Geologic formation in Canada

The Kakisa Formation is a stratigraphic unit of Frasnian age in the Western Canadian Sedimentary Basin.

It takes the name from the Kakisa River, a tributary of the Mackenzie River, and was first described in outcrop on the banks of the Trout River by H.R. Belyea and D.J. McLaren in 1962.

==Lithology==
The Kakisa Formation is composed of silty and dolomitic limestone.

Reef builders such as corals and stromatoporoids can be identified in the formation. It is reefoid in its northern extent, where its thickness is variable.

==Distribution==
The Kakisa Formation reaches a maximum thickness of 57 m. it occurs at the surface in outcrops along the Kakisa River between Tathlina Lake and Kakisa Lake and as an escarpment along the Mackenzie River.

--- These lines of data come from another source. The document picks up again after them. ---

(** * Health-check notifier: a shallow embedding of [health_check_service.py]

    The script reads the last credential row of a Google sheet, exchanges
    it for a token, queries a status endpoint and posts a card to a chat
    webhook.  Every function of the script is a single external call
    wrapped in [try]/[except]; the embedding keeps that shape:

    - Python values are an inductive type [pyval] with the truthiness,
      [==], [+], [str()] and subscript rules the script relies on;
    - exceptions are a value of type [exn] carried by the [Err] branch of
      a result, [try]/[except] is [try_except];
    - everything observable (function entries, HTTP requests, sheet
      opens, [print] calls) is appended to a trace of [event]s;
    - the external collaborators (environment, keys file, gspread,
      requests) are the fields of a record [World]. *)

From Stdlib Require Import List String Ascii ZArith Bool Lia.
From Stdlib Require Import DecimalString.
Import ListNotations.
Open Scope string_scope.
Open Scope Z_scope.

Set Implicit Arguments.
Set Warnings "-register-all".

(** ** Python values *)

Inductive pyval : Type :=
| VNone
| VBool (b : bool)
| VInt (n : Z)
| VStr (s : string)
| VTuple (items : list pyval)
| VList (items : list pyval)
| VDict (entries : list (string * pyval)).

(** The exceptions (all subclasses of [Exception]) that the script and
    its collaborators raise. *)
Inductive exn : Type :=
| RequestException (detail : string)
| HTTPError (status : Z)
| JSONDecodeError
| KeyError (key : string)
| IndexError
| TypeError (detail : string)
| AttributeError (attr : string)
| RuntimeError (msg : string)
| OtherError (name : string).

Inductive result (A : Type) : Type :=
| Ok (a : A)
| Err (e : exn).
Arguments Ok {A} a.
Arguments Err {A} e.

(** [requests.exceptions.HTTPError] is a subclass of
    [requests.exceptions.RequestException]. *)
Definition is_request_exception (e : exn) : bool :=
  match e with
  | RequestException _ | HTTPError _ => true
  | _ => false
  end.

(** [bool(v)]: what [if not v] tests. *)
Definition truthy (v : pyval) : bool :=
  match v with
  | VNone => false
  | VBool b => b
  | VInt n => negb (n =? 0)
  | VStr s => negb (String.eqb s EmptyString)
  | VTuple items => negb (Nat.eqb (List.length items) 0)
  | VList items => negb (Nat.eqb (List.length items) 0)
  | VDict entries => negb (Nat.eqb (List.length entries) 0)
  end.

(** [v == "literal"]: only a [str] with the same characters is equal to
    a [str]. *)
Definition py_eq_str (v : pyval) (lit : string) : bool :=
  match v with
  | VStr s => String.eqb s lit
  | _ => false
  end.

Definition is_str (v : pyval) : bool :=
  match v with
  | VStr _ => true
  | _ => false
  end.

(** ["literal" + v]: concatenation for a [str], [TypeError] otherwise. *)
Definition py_str_add (lit : string) (v : pyval) : result pyval :=
  match v with
  | VStr s => Ok (VStr (lit ++ s))
  | _ => Err (TypeError "can only concatenate str to str")
  end.

Fixpoint join (sep : string) (parts : list string) : string :=
  match parts with
  | [] => EmptyString
  | [p] => p
  | p :: rest => p ++ sep ++ join sep rest
  end.

Definition string_of_Z (n : Z) : string :=
  NilZero.string_of_int (Z.to_int n).

Section Repr.
(** [repr] of a [str] (quote selection and escaping) is left to the
    runtime; the rest of [repr] and [str] is written out. *)
Variable repr_str : string -> string.

Fixpoint py_repr (v : pyval) : string :=
  match v with
  | VNone => "None"
  | VBool true => "True"
  | VBool false => "False"
  | VInt n => string_of_Z n
  | VStr s => repr_str s
  | VTuple [x] => "(" ++ py_repr x ++ ",)"
  | VTuple items => "(" ++ join ", " (map py_repr items) ++ ")"
  | VList items => "[" ++ join ", " (map py_repr items) ++ "]"
  | VDict entries =>
      "{" ++ join ", "
               (map (fun kv => repr_str (fst kv) ++ ": " ++ py_repr (snd kv))
                    entries) ++ "}"
  end.

(** [str(v)], also what an f-string placeholder [{v}] renders. *)
Definition py_str (v : pyval) : string :=
  match v with
  | VStr s => s
  | _ => py_repr v
  end.
End Repr.

(** [d[key]] on a dict. *)
Fixpoint dict_getitem (entries : list (string * pyval)) (key : string)
  : result pyval :=
  match entries with
  | [] => Err (KeyError key)
  | (k, v) :: rest => if String.eqb k key then Ok v else dict_getitem rest key
  end.

(** [d.get(key, default)] on a dict. *)
Definition dict_get (entries : list (string * pyval)) (key : string)
  (default : pyval) : pyval :=
  match dict_getitem entries key with
  | Ok v => v
  | Err _ => default
  end.

(** [v[key]] with a [str] key: only a dict accepts it. *)
Definition py_getitem (v : pyval) (key : string) : result pyval :=
  match v with
  | VDict entries => dict_getitem entries key
  | VNone | VBool _ | VInt _ => Err (TypeError "object is not subscriptable")
  | VStr _ | VTuple _ | VList _ =>
      Err (TypeError "indices must be integers or slices, not str")
  end.

(** [l[i]] on a list: a negative index counts from the end. *)
Definition list_getitem {A : Type} (l : list A) (i : Z) : result A :=
  let n := Z.of_nat (List.length l) in
  let j := if i <? 0 then i + n else i in
  if (0 <=? j) && (j <? n) then
    match nth_error l (Z.to_nat j) with
    | Some a => Ok a
    | None => Err IndexError
    end
  else Err IndexError.

(** ** External collaborators *)

Record request : Type := {
  req_method : string;
  req_url : pyval;
  req_headers : list (string * string);
  req_json : pyval
}.

Record response : Type := {
  status_code : Z;
  response_text : string;   (* response.text *)
  json : result pyval
}.

(** A worksheet row as [get_all_records] returns it: header name to cell. *)
Definition record : Type := list (string * pyval).

Record Worksheet : Type := {
  get_all_records : result (list record)
}.

(** [get_worksheet(index)] hands back a worksheet, [None] (older gspread,
    index out of range) or raises. *)
Record Spreadsheet : Type := {
  get_worksheet : Z -> result (option Worksheet)
}.

(** What a variable of the orchestrator can hold: a plain value or a
    gspread object. *)
Inductive obj : Type :=
| OVal (v : pyval)
| OSpreadsheet (ss : Spreadsheet)
| OWorksheet (ws : Worksheet).

(** gspread objects define neither [__bool__] nor [__len__]. *)
Definition obj_truthy (o : obj) : bool :=
  match o with
  | OVal v => truthy v
  | OSpreadsheet _ | OWorksheet _ => true
  end.

(** The collaborators answer as functions of what they are asked.  Within
    one run this loses nothing: the keys file is read once, one
    spreadsheet is opened once, and the three HTTP requests differ (a
    POST with an [Authorization] header, a GET, a POST without
    headers).  The files written at import time (lines 16-22 of the
    script) are behind [keys_file] and [open_by_key]. *)
Record World : Type := {
  (* os.getenv results read at import time *)
  webhook_url : pyval;
  service_api_url : pyval;
  auth_api_url : pyval;
  (* open(keys_json_path) followed by json.load *)
  keys_file : result pyval;
  (* gspread.service_account(...).open_by_key(key) *)
  open_by_key : pyval -> result Spreadsheet;
  (* requests.request / requests.post *)
  http : request -> result response;
  (* repr() of a str *)
  repr_str : string -> string
}.

(** ** Trace

    A function entry is recorded for the helpers the orchestrator calls
    ([EvAuthenticate], [EvCheckStatus], [EvPostToWebhook],
    [EvGoogleSheetConnect]); [EvHttp] is a request handed to [requests],
    whether or not it is answered; [EvPrint] is a line on standard
    output, kept as the structured value [log] since the text of an
    exception and of a traceback is the runtime's. *)

Inductive log : Type :=
| LogApiError (e : exn)            (* "An error occurred: ..." *)
| LogSheetFail (e : exn)           (* "Exception :: GoogleSheet_Connect ..." *)
| LogTraceback (e : exn)           (* "Traceback:" and the formatted trace *)
| LogKeyInvalid (e : exn)          (* "Excel key invalid ..." *)
| LogWebhookUnconfigured           (* "Webhook URL is not configured." *)
| LogWebhookSent (msg : string)    (* "Webhook message sent: ..." *)
| LogWebhookFailed (status : Z) (body : string)
| LogWebhookError (e : exn).       (* "Error sending webhook message: ..." *)

Inductive event : Type :=
| EvGoogleSheetConnect (key : pyval)
| EvAuthenticate (username password : pyval)
| EvCheckStatus (token : pyval)
| EvPostToWebhook (text color : pyval)
| EvHttp (req : request)
| EvPrint (l : log).

(** ** The effect monad: a trace and a value or a raised exception *)

Definition M (A : Type) : Type := (list event * result A)%type.

Definition ret {A : Type} (a : A) : M A := ([], Ok a).
Definition raise {A : Type} (e : exn) : M A := ([], Err e).
Definition lift {A : Type} (r : result A) : M A := ([], r).
Definition emit (ev : event) : M unit := ([ev], Ok tt).
Definition py_print (l : log) : M unit := emit (EvPrint l).

Definition trace {A : Type} (m : M A) : list event := fst m.
Definition outcome {A : Type} (m : M A) : result A := snd m.

Definition bind {A B : Type} (m : M A) (k : A -> M B) : M B :=
  match outcome m with
  | Ok a => ((trace m ++ trace (k a))%list, outcome (k a))
  | Err e => (trace m, Err e)
  end.

(** [try: body  except Exception as e: handler e]. *)
Definition try_except {A : Type} (body : M A) (handler : exn -> M A) : M A :=
  match outcome body with
  | Err e => ((trace body ++ trace (handler e))%list, outcome (handler e))
  | Ok a => (trace body, Ok a)
  end.

Declare Scope py_scope.
Delimit Scope py_scope with py.
Notation "x <- m ;; k" := (bind m (fun x => k))
  (at level 100, m at next level, right associativity) : py_scope.
Notation "m ;; k" := (bind m (fun _ => k))
  (at level 100, right associativity) : py_scope.
Open Scope py_scope.

(** ** The script's functions *)

Definition raise_for_status (r : response) : M unit :=
  if (400 <=? status_code r) && (status_code r <? 600)
  then raise (HTTPError (status_code r))
  else ret tt.

(** [requests.request(method, url, headers=..., json=...)]. *)
Definition requests_request (w : World) (req : request) : M response :=
  emit (EvHttp req) ;;
  lift (http w req).

Definition apiCaller (w : World) (url : pyval) (reqType : string)
  (jsonPayload : pyval) (token : pyval) : M response :=
  let headers := [("Authorization", "Bearer " ++ py_str (repr_str w) token)] in
  try_except
    (response <- requests_request w
                   {| req_method := reqType; req_url := url;
                      req_headers := headers; req_json := jsonPayload |} ;;
     raise_for_status response ;;
     ret response)
    (fun e =>
       if is_request_exception e
       then py_print (LogApiError e) ;; raise e
       else raise e).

In the sub-surface, it can be found in north-eastern British Columbia, where it is typically 30 m thick, and thins out towards the Peace River Arch.

==Relationship to other units==

The Kakisa Formation is disconformably overlain by the Trout River Formation and conformably overlays the Redknife Formation (east) or the Fort Simpson Formation (west).

It is equivalent to parts of the Winterburn Group in central Alberta. Towards the west, it becomes shaley and turns into the Fort Simpson Formation.